For a full list of Oscar nominees and winners, please check out our rundown, but let me break down some other notable awards in a lightning round. Nine Inch Nails’ members Trent Reznor and Atticus Ross beat Nine Inch Nails’ members Trent Reznor and Atticus Ross to become two-time Oscar winners for their soundtrack for Pixar’s “Soul” which also won Best Animated Feature, yes, this statement is correct; Trent and Atticus were nominated twice in the same category for “Soul” and “Mank.” Chloe Zhao won Best Director for “Nomadland” and Danish Drama/Comedy “Another Round” won for International Feature Film. This film did not win, but I recommend the documentary “Collective” about a Romanian nightclub fire that severely injured many and killed several more. An investigation into the hospital treatments of the victims led to a countrywide scandal about hospital fraud in the dilution of its products. It is a fascinating documentary that somehow did not go global, and kept me glued throughout.
So much stuff happened at the Oscars that were not even related to the wins and losses of the nominees. Best Supporting Actress nominee Glenn Close took part in a segment to guess a song’s relation to the Oscars and was given Da Butt’s “You Were Getting Down” and so she stood up and did a twerk/stanky leg hybrid dance and I straight up did not enjoy it. I also did not appreciate the lack of Don Cheadle winning awards in all categories, I would say it is the biggest robbery of any performance in history and I will be boycotting next year. I thought it was adorable when Youn Yuh-jung won Best Supporting Actress and introduced herself to presenter and fellow two-time People Magazine’s Sexiest Man Alive winner, Brad Pitt. In Hopkins’s thankful speech that he would put out the following day, he paid tribute to the late Chadwick Boseman and thanked everyone for his new achievement. The In-Memoriam section was nice, but of course there were a few missed names including “Glee” actress Naya Rivera and “Arrested Development”/ “Archer” matriarch, Jessica Walter. One of the most notable aspects of the entire award show was that it did not take place in the Dolby Theater where it annually takes place but rather at the Union Station Los Angeles.

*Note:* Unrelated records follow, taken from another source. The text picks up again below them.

(** [cleanup] never indexes out of range, and computes [sweep]. *)
Lemma cleanup_sweep cfs m : cleanup cfs m = Some (sweep cfs m).
Proof.
  unfold cleanup. rewrite <- (app_nil_r cfs) at 2.
  rewrite cleanup_from_sweep.
  destruct (sweep cfs m) as [[b l] m']. now rewrite app_nil_r.
Qed.

(** ** What one pass does *)

Lemma report_calls err m : calls (log (report err m)) = calls (log m).
Proof.
  unfold report, calls. destruct (OnError (world m)); [|reflexivity].
  simpl. rewrite omap_app. simpl. now rewrite app_nil_r.
Qed.

Lemma report_failures err m : failures (log (report err m)) = failures (log m).
Proof.
  unfold report, failures. destruct (OnError (world m)); [|reflexivity].
  simpl. rewrite omap_app. simpl. now rewrite app_nil_r.
Qed.

Lemma exec_failures cf m err cf' m' :
  exec cf m = (err, cf', m') ->
  failures (log m') = failures (log m) ++ option_list err.
Proof.
  unfold exec, failures. destruct cf as [[f|]]; simpl.
  - destruct (f (world m)) as [[r|p] w]; intros [= <- <- <-]; simpl;
      rewrite omap_app; simpl; [now destruct r | reflexivity].
  - intros [= <- <- <-]. now rewrite app_nil_r.
Qed.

All-in-all the 2021 Academy Awards were kind of awkward during the filler segments, but the winners were some real history makers. A lot of good decisions and a decent amount of diversity in the nominations alone made this show pretty positive. The lack of a single host and the change of scenery helped keep the show going and I cannot wait to see what other incredible movies we will get for next year.